We can still make an impact, but it would have been so much bigger had we started in 1990 when nations looked to us more than they do now. Now they have their own ideas and everyone wants to live lives of unlimited prosperity like they see us living. Fortunate for us, while they are buying into the high consumption, high carbon lifestyle, they are also pulling our sad American ass along with things like huge investments in solar and amazing passenger rail.
While we were in the Philippines after a six-year absence, I was shocked by the growth in the number of American-sized SUVs and pickup trucks since our last visit. From a prosperity perspective, it is a good sign that people are entering the middle class and are doing well, but from a climate perspective, just like our freeways clogged with massive vehicles most people don't need, it is worrying. People are buying into the model we have created as the products of a "good life". Everyone in the world wants to live like an American and buy into the popular and consumer culture that is largely based on models we have pioneered.
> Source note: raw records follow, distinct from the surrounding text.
(** * thoth-adviser: pipeline units and command-line workflows

    A shallow embedding of

    - [thoth/adviser/wraps/sort_justifications.py]  ([SortJustificationsWrap]),
    - [thoth/adviser/boots/fully_specified_environment.py]
      ([FullySpecifiedEnvironment]),
    - [thoth/adviser/cli.py]  ([provenance], [advise], [dependency_monkey]),

    followed by the properties of these units and commands.

    Python objects mutated in place are modelled by explicit state passing:
    a method takes the object and returns the object after the call together
    with how the call completed ([Returned] or [Raised e]).  Strings are byte
    strings (UTF-8); the byte-wise lexicographic order of [String.compare]
    coincides with Python's code-point order on [str]. *)

From stdpp Require Import gmap strings list sorting pretty.
From Stdlib Require Import Ascii ZArith Qcanon OrderedTypeEx.

Local Open Scope string_scope.
Local Open Scope list_scope.
Local Open Scope Z_scope.

(** ** Python basics *)

Module Py.

(** An exception object: [type(exc).__name__] and [str(exc)]. *)
Record exception := Exception { exc_class : string; exc_msg : string }.
Lemma invoke_error (c : call) (w w' : World) (r : reply) (e : error) :
  invoke c w = ((r, Some e), w') ->
  w' = failed e (stmt_of c) w \/
  exists p msg,
    c = CallAdd p /\ r = RetNumber 0 /\
    next_outcome w = LastInsertIdFails msg /\ e = ErrDriver msg /\
    next_number (table w) (seq w) <= max_int64 /\
    w' = inserted_unreported p e w.
Proof.
  destruct c as [p|n|k|n s|n a|n]; unfold invoke; cbn [stmt_of].
  - destruct (Add p w) as [[m [e'|]] w1] eqn:E; intros H; inversion H; subst.
    apply Add_error in E. destruct E as (-> & _ & [E|(msg & Ho & He & Hr & E)]).
    + now left.
    + right. exists p, msg. repeat split; assumption.
  - pose proof (Get_world n w) as W.
    destruct (Get n w) as [[p [e'|]] w1]; intros H; inversion H; subst.
    left. exact W.
  - pose proof (GetByClient_world k w) as W.
    destruct (GetByClient k w) as [[ps [e'|]] w1]; intros H; inversion H; subst.
    left. exact W.
  - destruct (SetStatus n s w) as [[e'|] w1] eqn:E; intros H; inversion H; subst.
    left. now apply SetStatus_error in E.
  - destruct (SetAddress n a w) as [[e'|] w1] eqn:E; intros H; inversion H; subst.
    left. now apply SetAddress_error in E.
  - destruct (Delete n w) as [[e'|] w1] eqn:E; intros H; inversion H; subst.
    left. now apply Delete_error in E.
Qed.

Lemma scan_loop_first_error (rows : list Row) (acc : list Parcel) :
  match scan_loop rows acc with
  | inl (_, e) => first_scan_error rows = Some e
  | inr _ => first_scan_error rows = None
  end.
Proof.
  revert acc.
  induction rows as [|r rows IH]; intros acc; cbn [scan_loop first_scan_error].
  - reflexivity.
  - destruct (Scan r zero_Parcel) as [p [e|]]; cbn [snd]; [reflexivity|apply IH].
Qed.

(** What each method returns as its error, against what the storage
    reported. *)
Lemma Add_reports (p : Parcel) (w : World) :
  snd (fst (Add p w)) = storage_error (CallAdd p) w.
Proof.
  unfold storage_error, Add, bind. cbn [stmt_of]. unfold stmt_Add.
  destruct (Exec (INSERT (Client p) (Status p) (Address p) (CreatedAt p)) w)
    as [[e|res] w1]; cbn [fst]; [reflexivity|].
  destruct (LastInsertId res) as [e|id]; reflexivity.
Qed.

Lemma SetStatus_reports (n : Z) (s : string) (w : World) :
  fst (SetStatus n s w) = storage_error (CallSetStatus n s) w.
Proof.
  unfold storage_error, SetStatus, bind. cbn [stmt_of]. unfold stmt_SetStatus.
  destruct (Exec (UPDATE (SetStatusTo s) [NumberEq n]) w) as [[e|res] w1];
    reflexivity.
Qed.
Lemma wp_mono m s (Q R : A → S → Prop) :
  wp m s Q → (∀ a s', Q a s' → R a s') → wp m s R.
Proof. unfold wp. destruct (m s); naive_solver. Qed.

Lemma wp_run m s (Q : A → S → Prop) : wp m s Q ↔ ∃ a s', m s = Ret a s' ∧ Q a s'.
Proof. unfold wp. split; [destruct (m s); naive_solver|]. by intros (a & s' & -> & HQ). Qed.

Lemma bind_run m k s a s' : m s = Ret a s' → (m ≫= k) s = k a s'.
Proof. unfold mbind, M_bind. by intros ->. Qed.

Lemma bind_switch m k s s1 r :
  m s = Switch s1 r → (m ≫= k) s = Switch s1 (λ s', obind (r s') k).
Proof. unfold mbind, M_bind. by intros ->. Qed.

Lemma bind_panic m k s msg s' : m s = Panic msg s' → (m ≫= k) s = Panic msg s'.
Proof. unfold mbind, M_bind. by intros ->. Qed.

Lemma wp_eq m s a s' (Q : A → S → Prop) : m s = Ret a s' → Q a s' → wp m s Q.
Proof. unfold wp. by intros ->. Qed.
End wp.

(** [post R Q o]: however the environment resumes the thread at its switches
    (any state related by [R] to the one it left the CPU in), if it returns it
    does so in a result satisfying [Q], and it does not panic or fault. *)
Fixpoint post {S A} (R : S → S → Prop) (Q : A → S → Prop) (o : outcome S A) : Prop :=
  match o with
  | Ret a s => Q a s
  | Switch s k => ∀ s', R s s' → post R Q (k s')
  | NoFuel => True
  | Panic _ _ | Fault => False
  end.

Lemma post_bind {S A B} R (Q : B → S → Prop) (o : outcome S A) (k : A → M S B) :
  post R (λ a s, post R Q (k a s)) o → post R Q (obind o k).
Proof. induction o; cbn; naive_solver. Qed.

Lemma post_mono {S A} R (Q Q' : A → S → Prop) (o : outcome S A) :
  (∀ a s, Q a s → Q' a s) → post R Q o → post R Q' o.
Proof. intros HQ. induction o; cbn; naive_solver. Qed.

(** ** Machine integers *)

Definition u8 (x : Z) : Z := x mod 2 ^ 8.
Definition u16 (x : Z) : Z := x mod 2 ^ 16.
Definition u32 (x : Z) : Z := x mod 2 ^ 32.

Definition sgn (w x : Z) : Z :=
  let y := x mod 2 ^ w in if y <? 2 ^ (w - 1) then y else y - 2 ^ w.
Definition i8 (x : Z) : Z := sgn 8 x.
Definition i16 (x : Z) : Z := sgn 16 x.
Definition i32 (x : Z) : Z := sgn 32 x.

(** Unsigned C arithmetic on [uint]. *)
Definition uadd (x y : Z) : Z := u32 (x + y).
Definition usub (x y : Z) : Z := u32 (x - y).

Definition is_u8 (x : Z) : Prop := 0 ≤ x < 2 ^ 8.
Definition is_u16 (x : Z) : Prop := 0 ≤ x < 2 ^ 16.
Definition is_u32 (x : Z) : Prop := 0 ≤ x < 2 ^ 32.
Definition is_i16 (x : Z) : Prop := - 2 ^ 15 ≤ x < 2 ^ 15.
Definition is_i32 (x : Z) : Prop := - 2 ^ 31 ≤ x < 2 ^ 31.

Lemma u32_small x : is_u32 x → u32 x = x.
Proof. apply Z.mod_small. Qed.

Lemma u32_range x : is_u32 (u32 x).
Proof. apply Z.mod_pos_bound. lia. Qed.

Lemma u32_idem x : u32 (u32 x) = u32 x.
Proof. apply u32_small, u32_range. Qed.

Lemma i32_small x : is_i32 x → i32 x = x.
Proof.
  unfold is_i32, i32, sgn. intros H. change (32 - 1) with 31.
  destruct (decide (0 ≤ x)).
  - rewrite Z.mod_small by lia. destruct (Z.ltb_spec x (2 ^ 31)); lia.
  - rewrite <- (Z_mod_plus_full x 1), Z.mod_small by lia.
    destruct (Z.ltb_spec (x + 1 * 2 ^ 32) (2 ^ 31)); lia.
Qed.

Lemma i32_range x : is_i32 (i32 x).
Proof.
  unfold is_i32, i32, sgn. change (32 - 1) with 31.
  pose proof (Z.mod_pos_bound x (2 ^ 32) ltac:(lia)).
  destruct (Z.ltb_spec (x mod 2 ^ 32) (2 ^ 31)); lia.
Qed.

Lemma u32_add_l x y : u32 (u32 x + y) = u32 (x + y).
Proof. unfold u32. apply Zplus_mod_idemp_l. Qed.

Lemma u32_add_r x y : u32 (x + u32 y) = u32 (x + y).
Proof. unfold u32. apply Zplus_mod_idemp_r. Qed.

Lemma u32_sub_l x y : u32 (u32 x - y) = u32 (x - y).
Proof. unfold u32. apply Zminus_mod_idemp_l. Qed.
(* ===== verification/Spinlock.v ===== *)
(** Spin locks (spinlock.c, and mycpu of proc.c).

    [Module Machine] models the code at the level of CPUs: the interrupt flag,
    [ncli]/[intena], the [locked] word and the [cpu] field of each lock.  Its
    step relation interleaves the CPUs at the granularity of the atomic [xchg]
    and the individual stores of [acquire] and [release]; mutual exclusion and
    the exactness of [holding] are invariants of that relation.

    The rest of the kernel runs against the interface at the end of the file:
    [acquire], [release] and [holding] on the set of locks held by the running
    CPU, which [spinlock_refines] justifies. *)

From stdpp Require Import functions.
From S2P Require Import Prelude Types.

Module Machine.

(** The fields of [struct cpu] that locking uses, with the interrupt flag of
    the CPU's eflags register. *)
Record cpu := mkCpu { apicid : Z; ncli : Z; intena : bool; fl_if : bool }.
#[export] Instance eta_cpu : Settable cpu :=
  λ c, mkCpu (apicid c) (ncli c) (intena c) (fl_if c).
#[export] Instance set_ncli : Setter ncli. Proof. build_setter. Defined.
#[export] Instance set_intena : Setter intena. Proof. build_setter. Defined.
#[export] Instance set_fl_if : Setter fl_if. Proof. build_setter. Defined.

(** [struct spinlock] less its debugging fields [name] and [pcs]. *)
Record spinlock := mkSpinlock { locked : bool; lcpu : option nat }.
#[export] Instance eta_spinlock : Settable spinlock :=
  λ l, mkSpinlock (locked l) (lcpu l).
#[export] Instance set_locked : Setter locked. Proof. build_setter. Defined.
#[export] Instance set_lcpu : Setter lcpu. Proof. build_setter. Defined.

Record machine := mkMachine { cpus : list cpu; locks : lockid → spinlock }.
#[export] Instance eta_machine : Settable machine :=
  λ m, mkMachine (cpus m) (locks m).
#[export] Instance set_cpus : Setter cpus. Proof. build_setter. Defined.
#[export] Instance set_locks : Setter locks. Proof. build_setter. Defined.

Abbreviation MM A := (M machine A).

(** Every operation below runs on the CPU with index [me] in [cpus]. *)

Definition readeflags_if (me : nat) : MM bool :=
  c ← gets (λ m, cpus m !! me);
  c ← deref c;
  mret (fl_if c).

Definition upd_cpu (i : nat) (f : cpu → cpu) : MM unit :=
  modify (λ m, m <| cpus ::= alter f i |>).

Definition cli (me : nat) : MM unit := upd_cpu me (λ c, c <| fl_if := false |>).
Definition sti (me : nat) : MM unit := upd_cpu me (λ c, c <| fl_if := true |>).

(** The loop of [mycpu] over [cpus]. *)
Fixpoint find_apicid (cs : list cpu) (i : nat) (apic : Z) : option nat :=
  match cs with
  | [] => None
  | c :: cs' => if apicid c =? apic then Some i else find_apicid cs' (S i) apic
  end.

Definition mycpu (me : nat) : MM nat :=
  i ← readeflags_if me;
  if (i : bool) then panic "mycpu called with interrupts enabled
"
  else
    c ← gets (λ m, cpus m !! me);
    c ← deref c;
    r ← gets (λ m, find_apicid (cpus m) 0 (apicid c));
    match r with Some j => mret j | None => panic "unknown apicid
" end.

Definition getcpu (i : nat) : MM cpu := c ← gets (λ m, cpus m !! i); deref c.

Definition pushcli (me : nat) : MM unit :=
  eflags ← readeflags_if me;
  cli me;;
  i ← mycpu me;
  c ← getcpu i;
  when (ncli c =? 0) (upd_cpu i (λ c, c <| intena := eflags |>));;
  upd_cpu i (λ c, c <| ncli ::= λ n, n + 1 |>).

Definition popcli (me : nat) : MM unit :=
  f ← readeflags_if me;
  if (f : bool) then panic "popcli - interruptible"
  else
    i ← mycpu me;
    upd_cpu i (λ c, c <| ncli ::= λ n, n - 1 |>);;
    c ← getcpu i;
    if ncli c <? 0 then panic "popcli"
    else when ((ncli c =? 0) && intena c)%bool (sti me).

Definition spin_holding (me : nat) (lk : lockid) : MM bool :=
  l ← gets (λ m, locks m lk);
  if locked l then i ← mycpu me; mret (bool_decide (lcpu l = Some i)) else mret false.

(** [xchg(&lk->locked, 1)]. *)
Definition xchg_locked (lk : lockid) : MM bool :=
  old ← gets (λ m, locked (locks m lk));
  modify (λ m, m <| locks ::= λ ls, <[lk := (ls lk) <| locked := true |>]> ls |>);;
  mret old.

(** [while(xchg(&lk->locked, 1) != 0)], re-tried [n] times. *)
Fixpoint spin (n : nat) (lk : lockid) : MM unit :=
  match n with
  | O => nofuel
  | S n' => r ← xchg_locked lk; if (r : bool) then spin n' lk else mret tt
  end.

Definition spin_initlock (lk : lockid) : MM unit :=
  modify (λ m, m <| locks ::= λ ls, <[lk := mkSpinlock false None]> ls |>).

Definition spin_acquire (n : nat) (me : nat) (lk : lockid) : MM unit :=
  pushcli me;;
  h ← spin_holding me lk;
  if (h : bool) then panic "acquire"
  else
    spin n lk;;
    i ← mycpu me;
    modify (λ m, m <| locks ::= λ ls, <[lk := (ls lk) <| lcpu := Some i |>]> ls |>).

Definition spin_release (me : nat) (lk : lockid) : MM unit :=
  h ← spin_holding me lk;
  if (h : bool) then
    modify (λ m, m <| locks ::= λ ls, <[lk := (ls lk) <| lcpu := None |>]> ls |>);;
    modify (λ m, m <| locks ::= λ ls, <[lk := (ls lk) <| locked := false |>]> ls |>);;
    popcli me
  else panic "release".

(** ** pushcli and popcli nest *)

(** The APIC ids in [cpus] are distinct, as mpinit records them. *)
Definition apics_ok (m : machine) : Prop := NoDup (apicid <$> cpus m).

Lemma find_apicid_self cs i j c :
  NoDup (apicid <$> cs) → cs !! i = Some c → find_apicid cs j (apicid c) = Some (j + i)%nat.
Proof.
  revert i j. induction cs as [|d cs IH]; intros i j Hnd Hi; [done|].
  cbn in *. apply NoDup_cons in Hnd as [Hni Hnd]. destruct i as [|i]; cbn in Hi.
  - simplify_eq. rewrite Z.eqb_refl. f_equal. lia.
  - destruct (Z.eqb_spec (apicid d) (apicid c)) as [E|E].
    + exfalso. apply Hni. rewrite E. apply list_elem_of_fmap. exists c. split; [done|].
      by apply list_elem_of_lookup_2 with i.
    + rewrite (IH i (S j)) by done. f_equal. lia.
Qed.

Lemma readeflags_run m me c : cpus m !! me = Some c → readeflags_if me m = Ret (fl_if c) m.
Proof. intros Hc. unfold readeflags_if. run. by rewrite Hc. Qed.

Lemma getcpu_run m me c : cpus m !! me = Some c → getcpu me m = Ret c m.
Proof. intros Hc. unfold getcpu. run. by rewrite Hc. Qed.

Lemma mycpu_run m me c :
  apics_ok m → cpus m !! me = Some c → fl_if c = false → mycpu me m = Ret me m.
Proof.
  intros Ha Hc Hif. unfold mycpu. run_by (by apply readeflags_run).
  rewrite Hif. run. rewrite Hc. run. run. by rewrite (find_apicid_self _ me 0 c).
Qed.

Lemma apics_ok_alter m me f :
  (∀ c, apicid (f c) = apicid c) → apics_ok m → apics_ok (m <| cpus ::= alter f me |>).
Proof.
  unfold apics_ok. intros Hf Hm. sst. replace (apicid <$> alter f me (cpus m)) with (apicid <$> cpus m); [done|].
  apply list_eq. intros i. rewrite !list_lookup_fmap, list_lookup_alter.
  case_decide; subst; [|done]. destruct (cpus m !! i); cbn; by rewrite ?Hf.
Qed.

(** [set_cpu m me c]: the machine after the running CPU's record became [c]. *)
Definition set_cpu (m : machine) (me : nat) (c : cpu) : machine :=
  m <| cpus ::= <[me := c]> |>.

Lemma alter_set m me c f :
  cpus m !! me = Some c → m <| cpus ::= alter f me |> = set_cpu m me (f c).
Proof.
  intros H. unfold set_cpu, set, set_cpus. cbn. f_equal.
  apply list_eq. intros i. rewrite list_lookup_alter, list_lookup_insert.
  case_decide; subst; [|case_decide; naive_solver].
  rewrite H. cbn. rewrite decide_True; [done|]. split; [done|]. by eapply lookup_lt_Some.
Qed.

Lemma set_cpu_lookup m me c d : cpus m !! me = Some d → cpus (set_cpu m me c) !! me = Some c.
Proof. intros H. cbn. apply list_lookup_insert_eq. by eapply lookup_lt_Some. Qed.

Lemma set_cpu_twice m me c d : set_cpu (set_cpu m me c) me d = set_cpu m me d.
Proof. unfold set_cpu, set, set_cpus. cbn. f_equal. apply list_insert_insert_eq. Qed.

Lemma set_cpu_id m me c : cpus m !! me = Some c → set_cpu m me c = m.
Proof.
  intros H. unfold set_cpu, set, set_cpus. destruct m; cbn in *. f_equal.
  by apply list_insert_id.
Qed.

Lemma set_cpu_apics m me c d :
  apics_ok m → cpus m !! me = Some c → apicid d = apicid c → apics_ok (set_cpu m me d).
Proof.
  intros Ha Hc Hd. rewrite <- (set_cpu_id m me c) in Ha by done.
  unfold apics_ok in *. cbn in *. by rewrite list_fmap_insert, Hd, <- list_fmap_insert.
Qed.

Lemma upd_cpu_run m me c f :
  cpus m !! me = Some c → upd_cpu me f m = Ret tt (set_cpu m me (f c)).
Proof. intros H. unfold upd_cpu. wp_unfold. by rewrite <- (alter_set m me c f). Qed.

(** The state [pushcli] leaves the CPU in. *)
Definition pushed (c : cpu) : cpu :=
  mkCpu (apicid c) (ncli c + 1) (if ncli c =? 0 then fl_if c else intena c) false.

Lemma pushcli_run m me c :
  apics_ok m → cpus m !! me = Some c → pushcli me m = Ret tt (set_cpu m me (pushed c)).
Proof.
  intros Ha Hc. unfold pushcli. run_by (by apply readeflags_run).
  unfold cli. run_by (by apply upd_cpu_run).
  run_by (eapply mycpu_run; [by eapply set_cpu_apics|by eapply set_cpu_lookup|done]).
  run_by (eapply getcpu_run; by eapply set_cpu_lookup).
  unfold pushed, when. cbn [ncli set set_fl_if]. destruct (ncli c =? 0).
  - run_by (eapply upd_cpu_run; by eapply set_cpu_lookup). rewrite set_cpu_twice.
    erewrite upd_cpu_run by (by eapply set_cpu_lookup). by rewrite set_cpu_twice.
  - run. erewrite upd_cpu_run by (by eapply set_cpu_lookup). by rewrite set_cpu_twice.
Qed.

(** The state [popcli] leaves the CPU in when it does not panic. *)
Definition popped (c : cpu) : cpu :=
  mkCpu (apicid c) (ncli c - 1) (intena c) ((ncli c - 1 =? 0) && intena c).

Lemma popcli_run m me c :
  apics_ok m → cpus m !! me = Some c → fl_if c = false → 0 < ncli c →
  popcli me m = Ret tt (set_cpu m me (popped c)).
Proof.
  intros Ha Hc Hif Hn. unfold popcli. run_by (by apply readeflags_run). rewrite Hif.
  run_by (by eapply mycpu_run). run_by (by apply upd_cpu_run).
  run_by (eapply getcpu_run; by eapply set_cpu_lookup).
  unfold popped, when. sst. destruct (Z.ltb_spec (ncli c - 1) 0); [lia|].
  destruct (ncli c - 1 =? 0), (intena c) eqn:Ei; cbn [andb]; unfold sti.
  1: erewrite upd_cpu_run by (by eapply set_cpu_lookup); rewrite set_cpu_twice.
  all: unfold mret, M_ret; by destruct c; cbn in *; subst.
Qed.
Also, while we were in the Philippines we caught the tail end of record heat from May where temps hit 50 Celsius. Enduring the daily 95 degrees and 80-90 percent humidity, I could feel how close we are to places like that becoming unlivable before we know it. As we experienced regular brown outs where we relied on solar fans to keep cool, the scary future was visceral and present unlike anything I had ever experienced before.
What if we had changed what it means to be an American in the world 35 years ago? Where would we and the rest of the world be now? What if we had changed the orientation of the graphic below decades ago so that Americans live closer to Indians in impact rather than Indians in need of five more planets striving to live like profligate Americans? If so, we wouldn't be facing the crisis we continue to largely ignore. Maybe it is time for me and the rest of the nation to go off the grid before it is too late.